APPEAL FROM THE CIRCUIT COURT OF THE FIRST JUDICIAL CIRCUIT DAVISON COUNTY, SOUTH DAKOTA HONORABLE SEAN M. O'BRIEN Judge.
CONSIDERED ON BRIEFS ON APRIL 27, 2009
[¶1.] Gena Swenson appeals the circuit court's dismissal of her personal injury action following the death of the defendant, Carrie Brown, and the lack of a motion to substitute for Brown within ninety days of the service of a suggestion of death by Brown's attorney pursuant to SDCL 15-6-25(a)(1). We affirm.
[¶2.] On May 14, 2004, Swenson commenced this personal injury action against Brown following an automobile accident. Brown passed away on June 1, 2007. On March 28, 2008, a suggestion of death upon the record was served upon Swenson's counsel via first class mail by the attorney that represented Brown prior to her death. That document was filed with the circuit court on March 31, 2008. On that same day, the personal representative for Brown's estate also admitted service of the suggestion of death upon the record.
[¶3.] On July 10, 2008, Brown's attorney filed a motion to dismiss the action because no motion to substitute his deceased client was made within ninety days as required by SDCL 15-6-25(a)(1). This matter has been complicated because Swenson's attorney is a member of the firm that is now handling the estate for Brown. Swenson maintains that the suggestion of death did not trigger the ninety- day provision contained in SDCL 15-6-25(a)(1) because the attorney for the decedent is no longer a party to the action. Swenson did not file a motion to substitute for the decedent at any point or seek to extend the time for the filing of such motion pursuant to SDCL 15-6-6(b).The circuit court granted the motion to dismiss.
[¶4.] Whether the circuit court erred as a matter of law in dismissing this action when a motion to substitute for the decedent was not made within ninety days following the suggestion of death upon the record.
[¶5.] This case is controlled by the interpretation of SDCL 15-6-25(a)(1). Statutory interpretation is a question of law to be reviewed under the de novo standard of review. Discover Bank v. Stanley, 2008 SD 111, ¶15, 757 NW2d 756, 761 (citing Martinmaas v. Engelmann, 2000 SD 85, ¶49, 612 NW2d 600, 611).
The purpose of statutory construction is to discover the true intention of the law which is to be ascertained primarily from the language expressed in the statute. The intent of a statute is determined from what the legislature said, rather than what the courts think it should have said, and the court must confine itself to the language used. Words and phrases in a statute must be given their plain meaning and effect. When the language in a statute is clear, certain and unambiguous, there is no reason for construction, and the Court's only function is to declare the meaning of the statute as clearly expressed.
Id. The same rule applies to construction of this Court's rules of civil procedure. Id.
(citing Maynard v. Heeren, 1997 SD 60, ¶14, 563 NW2d 830, 835).

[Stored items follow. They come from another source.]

(** What resuming a call does in a state that satisfies the invariant. *)
Lemma blocking_finish_run task_id rx timeout_ms (w w' : W) r calls :
  system_ok {| sys_world := w; sys_calls := calls |} -> calls !! rx = Some task_id ->
  create_task_blocking_finish task_id rx timeout_ms w = (w', r) ->
  tw_db w' = tw_db w /\
  ((exists resp, r = Ok resp /\ w' = w /\ oneshots (tw_manager w) !! rx = Some (Sent resp)) \/
   (r = Err (OfNodeget (Other ("Task " +:+ pretty task_id +:+ " timed out after " +:+ pretty timeout_ms +:+ "ms"))) /\
    tw_manager w' = remove_blocking_waiter task_id (tw_manager w) /\
    oneshots (tw_manager w) !! rx = Some Waiting)).
Proof using.
  intros [_ _ _ Hc _] Hrx H. destruct (Hc rx task_id Hrx) as (_ & _ & Hst). simpl in *.
  unfold create_task_blocking_finish, poll_receiver in H.
  destruct Hst as [(Ho & Hb & Hp)|(resp & Ho & Hb & Hrec)]; rewrite Ho in H; injection H as <- <-; (split; [done|]).
  - right. by split_and!.
  - left. by exists resp.
Qed.

Lemma blocking_finish_preserves task_id rx timeout_ms w w' r calls :
  calls !! rx = Some task_id -> create_task_blocking_finish task_id rx timeout_ms w = (w', r) ->
  system_ok {| sys_world := w; sys_calls := calls |} ->
  system_ok {| sys_world := w'; sys_calls := delete rx calls |}.
Proof using.
  intros Hrx H Hok. destruct (blocking_finish_run _ _ _ _ _ _ _ Hok Hrx H) as (Hdb & Hcase).
  assert (task_rows w' = task_rows w) as Hrows by (unfold task_rows; by rewrite Hdb).
  assert (forall i, key_issued w' i <-> key_issued w i) as Hkey by (unfold key_issued; by rewrite Hdb).
  destruct Hok as [Hu Hi Hw Hc Hj]. simpl in *.
  assert (blocking_waiters (tw_manager w') !! task_id = None /\
    next_ref (tw_manager w') = next_ref (tw_manager w) /\
    (forall t, t <> task_id -> blocking_waiters (tw_manager w') !! t = blocking_waiters (tw_manager w) !! t) /\
    (forall rx', rx' <> rx -> oneshots (tw_manager w') !! rx' = oneshots (tw_manager w) !! rx')) as (Hb & Hn & Hbt & Hot).
  { destruct (Hc rx task_id Hrx) as (_ & _ & Hst).
    destruct Hcase as [(resp & _ & -> & Ho)|(_ & -> & Ho)].
    - destruct Hst as [(Ho' & _)|(_ & _ & Hb & _)]; [congruence|]. done.
    - destruct Hst as [(_ & Hb & _)|(? & Ho' & _)]; [|congruence]. simpl. rewrite Hb. simpl. rewrite Ho.
      split_and!; [apply lookup_delete_eq|done|intros t Ht; by rewrite lookup_delete_ne|].
      intros rx' Hne. by rewrite lookup_insert_ne. }
  split; simpl; [by unfold tasks_unique; rewrite Hrows| | | |].
  - intros x. rewrite Hrows, Hkey. apply Hi.
  - intros t rx' Ht. destruct (decide (t = task_id)) as [->|Hne]; [congruence|].
    rewrite Hbt in Ht by done. apply Hw in Ht as Hcall. rewrite lookup_delete_ne; [done|]. congruence.
  - intros rx' t [Hne Ht]%lookup_delete_Some. destruct (Hc rx' t Ht) as (Hlt & Hid & Hst).
    assert (t <> task_id) as Hne' by (intros ->; apply Hne; eauto).
    rewrite Hn, Hrows. setoid_rewrite Hkey. split_and!; [done|done|]. unfold call_state. by rewrite Hbt, Hot.
  - intros rx1 rx2 t [_ H1]%lookup_delete_Some [_ H2]%lookup_delete_Some. eauto.
Qed.

(** ** Recording a result *)

Lemma update_elem (p : TaskModel -> bool) f l x :
  x ∈ map (update_if p f) l <-> exists y, y ∈ l /\ x = update_if p f y.
Proof using.
  rewrite list_elem_of_In, in_map_iff. setoid_rewrite list_elem_of_In. naive_solver.
Qed.

Lemma record_unique resp value l :
  unique_rows task_conflict l = true ->
  unique_rows task_conflict (map (update_if (accepts resp) (record_result resp value)) l) = true.
Proof using.
  assert (forall y, t_id (update_if (accepts resp) (record_result resp value) y) = t_id y) as Hid
    by (intros y; unfold update_if; by case_match).
  induction l as [|x l IH]; [done|]. rewrite unique_rows_cons. intros [Hx Hl]. simpl map.
  apply unique_rows_cons. split; [|auto]. intros y (z & Hz & ->)%update_elem.
  unfold task_conflict. rewrite !Hid. by apply Hx.
Qed.

Lemma accepts_id resp x : in_u64 (tr_task_id resp) -> accepts resp x = true -> cast_unsigned64 (t_id x) = tr_task_id resp.
Proof using.
  unfold accepts, matches_response. intros Hr [[[Hid _]%andb_true_iff _]%andb_true_iff _]%andb_true_iff.
  apply Z.eqb_eq in Hid. rewrite Hid. by apply cast_unsigned_signed64.
Qed.

Lemma record_recorded resp value x :
  in_u64 (tr_task_id resp) -> encode_result (tr_task_event_result resp) = Ok value ->
  accepts resp x = true -> recorded resp (record_result resp value x).
Proof using.
  intros Hr Hv Ha. pose proof (accepts_id resp x Hr Ha) as Hid.
  unfold accepts, matches_response in Ha.
  apply andb_true_iff in Ha as [[[_ Hu%bool_decide_eq_true]%andb_true_iff Ht%String.eqb_eq]%andb_true_iff _].
  by split_and!.
Qed.

(** What an accepted upload leaves behind; a refused one changes nothing. *)
Lemma upload_commit_frame resp value (w w' : W) r :
  upload_commit resp value w = (w', r) -> forall i, key_issued w i -> key_issued w' i.
Proof using keys.
  unfold upload_commit. rewrite mbind_run. destruct (task_stmt _ (update_many _ _) _) as [w2 r2] eqn:E2.
  assert (forall i, key_issued w i -> key_issued w2 i) as Hk.
  { apply task_stmt_run in E2 as [(-> & _)|(d & d' & r0 & Hd & Hu & -> & _)]; [done|].
    unfold key_issued. rewrite Hd. simpl. by eapply issued_update_many. }
  destruct r2 as [n|err]; [|by intros [= <- <-]]. destruct (n =? 0)%Z; [by intros [= <- <-]|].
  rewrite mbind_run. unfold on_manager. destruct (notify_blocking_waiter _ _ _). by intros [= <- <-].
Qed.

Lemma upload_refused resp value (w w' : W) err calls :
  upload_commit resp value w = (w', Err err) ->
  system_ok {| sys_world := w; sys_calls := calls |} -> system_ok {| sys_world := w'; sys_calls := calls |}.
Proof using laws.
  intros H [Hu Hi Hw Hc Hj]. pose proof (upload_commit_frame _ _ _ _ _ H) as Hk.
  apply upload_commit_run in H as [Hrows Hm]. simpl in *. split; simpl; rewrite ?Hm; [| |done| |done].
  - eapply unique_rows_perm; [exact task_conflict_sym|by symmetry|done].
  - intros x. rewrite Hrows. intros Hx. destruct (Hi x Hx). auto.
  - intros rx t Hrx. destruct (Hc rx t Hrx) as (Hlt & (i & ? & ? & ?) & Hst). split_and!; [done|by eauto|].
    unfold call_state in *. by setoid_rewrite Hrows.
Qed.
(* ===== verification/CronResult.v ===== *)
(** * Results of scheduled jobs

    [ng-crontab/src/rpc/crontab_result] and [ng-crontab/src/query.rs]: querying and deleting
    the rows of [crontab_result], with permissions per job name. *)
From stdpp Require Import base strings gmap list numbers sorting.
From Stdlib Require Import Ascii.
From S2P Require Import Prelude Errors Json Db Permission TokenCache TokenCheck KvAuth TaskTypes Purge Selection Retention RetentionSpec RetentionThms Tasks TaskThms TaskQuery.

Inductive CrontabResultQueryCondition : Type :=
| RId (id : Z)
| RCronId (cron_id : Z)
| RCronName (cron_name : string)
| RRunTimeFromTo (start end_ : Z)
| RRunTimeFrom (start : Z)
| RRunTimeTo (end_ : Z)
| RIsSuccess
| RIsFailure
| RLimit (n : Z)
| RLast.

Definition result_matches (cond : CrontabResultQueryCondition) (r : CrontabResult) : bool :=
  match cond with
  | RId id => (cr_id r =? id)%Z
  | RCronId cron_id => (cr_cron_id r =? cron_id)%Z
  | RCronName cron_name => String.eqb (cr_cron_name r) cron_name
  | RRunTimeFromTo start end_ => at_least start (cr_run_time r) && at_most end_ (cr_run_time r)
  | RRunTimeFrom start => at_least start (cr_run_time r)
  | RRunTimeTo end_ => at_most end_ (cr_run_time r)
  | RIsSuccess => bool_decide (cr_success r = Some true)
  | RIsFailure => bool_decide (cr_success r = Some false)
  | RLimit _ | RLast => true
  end.

Definition results_match (conds : list CrontabResultQueryCondition) (r : CrontabResult) : bool :=
  forallb (fun c => result_matches c r) conds.

Definition result_is_last (conds : list CrontabResultQueryCondition) : bool :=
  existsb (fun c => match c with RLast => true | _ => false end) conds.
Definition result_limit_step (acc : option Z) (c : CrontabResultQueryCondition) : option Z :=
  match c with RLimit n => Some (Z.min n MAX_QUERY_LIMIT) | _ => acc end.
(** [Last] comes before any [Limit], of which the last one counts. *)
Definition result_limit (conds : list CrontabResultQueryCondition) : option Z :=
  if result_is_last conds then Some 1%Z else fold_left result_limit_step conds None.

Definition cron_names (conds : list CrontabResultQueryCondition) : list string :=
  flat_map (fun c => match c with RCronName n => [n] | _ => [] end) conds.

Section rpc.
Context {C : Type} {ops : TableOps C CrontabResult}.
(** The order in which a [HashSet<&str>] gives its elements. *)
Variable name_order : list string -> list string.
Variable e : Env.

(** ** Permissions *)

Definition check_crontab_result_read_permission (token cron_name : string) : result anyhow unit :=
  let? token_or_auth := parse_token token in
  let? checker := require_permission_checker e in
  let? has_global_read := pc_check_token_limit checker token_or_auth [Scope_Global]
                            [P_CrontabResult (CrontabResult_Read "*")] in
  if (has_global_read : bool) then Ok tt else
  let? has_specific_read := pc_check_token_limit checker token_or_auth [Scope_Global]
                              [P_CrontabResult (CrontabResult_Read cron_name)] in
  if (has_specific_read : bool) then Ok tt
  else denied ("No read permission for crontab_result with cron_name '" +:+ cron_name +:+ "'").

Definition check_crontab_result_delete_permission (token : string) (cron_name : option string) : result anyhow unit :=
  let? token_or_auth := parse_token token in
  let? checker := require_permission_checker e in
  let? has_global_delete := pc_check_token_limit checker token_or_auth [Scope_Global]
                              [P_CrontabResult (CrontabResult_Delete "*")] in
  if (has_global_delete : bool) then Ok tt else
  let refused := denied ("No delete permission for crontab_result with cron_name '" +:+ default "*" cron_name +:+ "'") in
  match cron_name with
  | Some name =>
      let? has_specific_delete := pc_check_token_limit checker token_or_auth [Scope_Global]
                                    [P_CrontabResult (CrontabResult_Delete name)] in
      if (has_specific_delete : bool) then Ok tt else refused
  | None => refused
  end.

(** Each distinct name is checked, the first refusal ends the request. *)
Fixpoint check_names (check : string -> result anyhow unit) (names : list string) : result anyhow unit :=
  match names with
  | [] => Ok tt
  | n :: names' => let? _ := check n in check_names check names'
  end.

Definition check_read (token : string) (conds : list CrontabResultQueryCondition) : result anyhow unit :=
  match cron_names conds with
  | [] => check_crontab_result_read_permission token "*"
  | names => check_names (check_crontab_result_read_permission token) (name_order (remove_dups names))
  end.

Definition check_delete (token : string) (conds : list CrontabResultQueryCondition) : result anyhow unit :=
  match cron_names conds with
  | [] => check_crontab_result_delete_permission token None
  | names => check_names (fun n => check_crontab_result_delete_permission token (Some n))
               (name_order (remove_dups names))
  end.

(** ** Methods *)

(** [get_db().ok_or_else(..)?] and a computation on the table. *)
Definition with_table {A} (m : M C anyhow A) : M (option C) anyhow A := fun db =>
  match db with
  | Some d => let '(d', r) := m d in (Some d', r)
  | None => (None, Err (OfNodeget (DatabaseError "DB not initialized")))
  end.

Definition query_results (token : string) (conds : list CrontabResultQueryCondition) :
    M (option C) anyhow (list CrontabResult) :=
  with_table (
    let! _ := lift (check_read token conds) in
    let! postgres := asks is_postgres in
    let! found := stmt_as "Failed to query crontab_result: " (find_all (results_match conds)) in
    mret (newest (desc cr_run_time postgres) (default 1000%Z (result_limit conds)) found)).

(** The number of deleted rows and of conditions. *)
Definition delete_results (token : string) (conds : list CrontabResultQueryCondition) : M (option C) anyhow (Z * nat) :=
  with_table (
    let! _ := lift (check_delete token conds) in
    let! postgres := asks is_postgres in
    let! deleted := delete_selected cr_id (desc_by_id cr_run_time cr_id postgres)
                      "Failed to select crontab_result ids for delete: " "Failed to delete crontab_result: "
                      (results_match conds) (result_limit conds) in
    mret (deleted, length conds)).

(** ** Theorems *)

Context {laws : TableLaws ops crontab_result_conflict}.
Context (name_order_perm : forall l, name_order l ≡ₚ l).

Lemma check_names_ok check names : check_names check names = Ok tt -> forall n, n ∈ names -> check n = Ok tt.
Proof using.
  induction names as [|m names IH]; simpl; [by intros _ n ?%not_elem_of_nil|].
  intros (u & H1 & H2)%rbind_ok n [->|Hn]%elem_of_cons; [by destruct u|auto].
Qed.

Lemma names_checked check conds :
  check_names check (name_order (remove_dups (cron_names conds))) = Ok tt ->
  forall n, n ∈ cron_names conds -> check n = Ok tt.
Proof using name_order_perm.
  intros H n Hn. apply (check_names_ok _ _ H). rewrite name_order_perm. by apply elem_of_remove_dups.
Qed.

(** Whoever may read the name [*] may read every name. *)
Lemma read_all_names token n :
  check_crontab_result_read_permission token "*" = Ok tt -> check_crontab_result_read_permission token n = Ok tt.
Proof using.
  unfold check_crontab_result_read_permission. destruct (parse_token token) as [t|]; [simpl|done].
  destruct (require_permission_checker e) as [pc|]; [simpl|done].
  destruct (pc_check_token_limit _ _ _ _) as [[]|]; simpl; done.
Qed.

Lemma delete_all_names token n :
  check_crontab_result_delete_permission token None = Ok tt ->
  check_crontab_result_delete_permission token (Some n) = Ok tt.
Proof using.
  unfold check_crontab_result_delete_permission. destruct (parse_token token) as [t|]; [simpl|done].
  destruct (require_permission_checker e) as [pc|]; [simpl|done].
  by destruct (pc_check_token_limit _ _ _ _) as [[]|].
Qed.

Lemma matching_names conds r n : results_match conds r = true -> n ∈ cron_names conds -> n = cr_cron_name r.
Proof using.
  unfold results_match, cron_names. rewrite forallb_forall. intros H Hn.
  apply list_elem_of_In, in_flat_map in Hn as (c & Hc & Hn). specialize (H c Hc).
  destruct c; simpl in *; try done. destruct Hn as [->|[]]. by apply String.eqb_eq in H.
Qed.

(** Only readable rows match an admitted query. *)
Lemma check_read_row token conds r :
  check_read token conds = Ok tt -> results_match conds r = true ->
  check_crontab_result_read_permission token (cr_cron_name r) = Ok tt.
Proof using name_order_perm.
  unfold check_read. destruct (cron_names conds) as [|n names] eqn:En; [by intros ?%(read_all_names _ (cr_cron_name r))|].
  rewrite <-En. intros H Hr. rewrite <-(matching_names conds r n Hr) by (rewrite En; by left).
  apply (names_checked _ _ H). rewrite En. by left.
Qed.

Lemma check_delete_row token conds r :
  check_delete token conds = Ok tt -> results_match conds r = true ->
  check_crontab_result_delete_permission token (Some (cr_cron_name r)) = Ok tt.
Proof using name_order_perm.
  unfold check_delete. destruct (cron_names conds) as [|n names] eqn:En; [by intros ?%(delete_all_names _ (cr_cron_name r))|].
  rewrite <-En. intros H Hr. rewrite <-(matching_names conds r n Hr) by (rewrite En; by left).
  apply (names_checked _ _ H). rewrite En. by left.
Qed.

Lemma result_limit_cap conds l : result_limit conds = Some l -> (l <= MAX_QUERY_LIMIT)%Z.
Proof using.
  unfold result_limit. destruct (result_is_last conds); [by intros [= <-]|].
  assert (forall acc, (forall l, acc = Some l -> (l <= MAX_QUERY_LIMIT)%Z) ->
    forall l, fold_left result_limit_step conds acc = Some l -> (l <= MAX_QUERY_LIMIT)%Z) as H; [|by apply H].
  induction conds as [|c conds IH]; intros acc Hacc l'; simpl; [auto|]. apply IH.
  intros k. destruct c; simpl; try apply Hacc. intros [= <-]. lia.
Qed.

(** A query leaves the table alone; the rows it returns are stored, match every condition,
    belong to jobs whose results the token may read, come newest first and are at most
    ten thousand (a thousand without a bound). *)
Theorem query_results_readable token conds d db' l :
  query_results token conds (Some d) = (db', Ok l) ->
  (exists d', db' = Some d' /\ rows d' = rows d) /\
  (forall r, r ∈ l -> r ∈ rows d /\ results_match conds r = true /\
     check_crontab_result_read_permission token (cr_cron_name r) = Ok tt) /\
  StronglySorted (desc cr_run_time (is_postgres d)) l /\
  (Z.of_nat (length l) <= Z.max 0 (default 1000 (result_limit conds)) <= MAX_QUERY_LIMIT)%Z.
Proof using laws name_order_perm.
  unfold query_results, with_table. rewrite mbind_lift.
  destruct (check_read token conds) as [[]|] eqn:Ec; [|done]. rewrite mbind_asks, mbind_run.
  destruct (stmt_as _ _ d) as [d1 r1] eqn:E1. apply stmt_as_run in E1 as (r0 & Hf & ->).
  destruct r0 as [found|]; cbn [map_err]; [|done]. pose proof (find_all_rows _ _ _ _ Hf) as Hr.
  apply find_all_ok in Hf. intros [= <- <-]. split; [by exists d1|]. split.
  { intros r Hin%newest_elem. rewrite Hf in Hin. apply list_filter_elem in Hin as [Hin Hm].
    split_and!; [done|done|by eapply check_read_row]. }
  split; [apply newest_sorted; apply _|]. split; [apply newest_length|].
  destruct (result_limit conds) as [k|] eqn:Ek; [|done]. apply result_limit_cap in Ek.
  unfold MAX_QUERY_LIMIT in *. simpl. lia.
Qed.

(** A deletion removes only matching rows of jobs whose results the token may delete, as
    many as it reports; with a bound they are the newest ones and at most ten thousand,
    otherwise all; a failed request removes nothing. *)
Theorem delete_results_permitted token conds d db' r :
  pk_unique cr_id (rows d) -> delete_results token conds (Some d) = (db', r) ->
  exists d', db' = Some d' /\
  match r with
  | Ok (n, count) => count = length conds /\
      (exists kept gone, rows d' ≡ₚ kept /\
         deletion (desc_by_id cr_run_time cr_id (is_postgres d)) (results_match conds) (result_limit conds)
           (rows d) n kept gone /\
         forall x, x ∈ gone -> check_crontab_result_delete_permission token (Some (cr_cron_name x)) = Ok tt) /\
      (is_Some (result_limit conds) -> (n <= MAX_QUERY_LIMIT)%Z)
  | Err _ => rows d' = rows d
  end.
Proof using laws name_order_perm.
  intros Hpk. unfold delete_results, with_table. rewrite mbind_lift.
  destruct (check_delete token conds) as [[]|] eqn:Ec; [|intros [= <- <-]; by exists d].
  rewrite mbind_asks, mbind_run. destruct (delete_selected _ _ _ _ _ _ d) as [d1 r1] eqn:E1.
  apply (delete_selected_run _ _ (conflict := crontab_result_conflict)) in E1; [|done].
  destruct r1 as [n|err]; [|intros [= <- <-]; by exists d1]. intros [= <- <-]. exists d1. split; [done|].
  destruct E1 as (kept & gone & Hdel & Hrows). split; [done|]. split.
  - exists kept, gone. split_and!; [done|done|]. intros x Hx. destruct Hdel as (_ & _ & Hm & _).
    eapply check_delete_row; [done|auto].
  - intros [l Hl]. pose proof (result_limit_cap _ _ Hl). rewrite Hl in Hdel.
    destruct Hdel as (_ & _ & _ & Hn & _). unfold MAX_QUERY_LIMIT in *. lia.
Qed.
End rpc.

(** ** Examples *)

Definition named_result (id : Z) (name : string) (time : Z) : CrontabResult :=
  {| cr_id := id; cr_cron_id := 1; cr_cron_name := name; cr_relative_id := None; cr_run_time := Some time;
     cr_success := Some true; cr_message := None |}.

Definition stored_results : ListTable CrontabResult :=
  plain_table [named_result 1 "nightly" 10; named_result 2 "hourly" 20; named_result 3 "nightly" 30].

Example newest_nightly :
  (query_results (fun l => l) open_env "key:pass" [RCronName "nightly"; RLimit 5] (Some stored_results)).2 =
  Ok [named_result 3 "nightly" 30; named_result 1 "nightly" 10].
Proof. reflexivity. Qed.

Example delete_last_nightly :
  match (delete_results (fun l => l) open_env "key:pass" [RCronName "nightly"; RLast] (Some stored_results)) with
  | (Some d, Ok (n, _)) => n = 1%Z /\ map cr_id (rows d) = [1; 2]%Z
  | _ => False
  end.
Proof. split; reflexivity. Qed.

[¶6.] SDCL 15-6-25(a)(1) provides:
If a party dies and the claim is not thereby extinguished, the court may order substitution of the proper parties. The motion for substitution may be made by any party or by the successors or representatives of the deceased party and, together with the notice of hearing, shall be served on the parties as provided in § 15-6-5 and upon persons not parties in the manner provided in § 15-6-4 for the service of a summons. Unless the motion for substitution is made not later than ninety days after the death is suggested upon the record by service of ...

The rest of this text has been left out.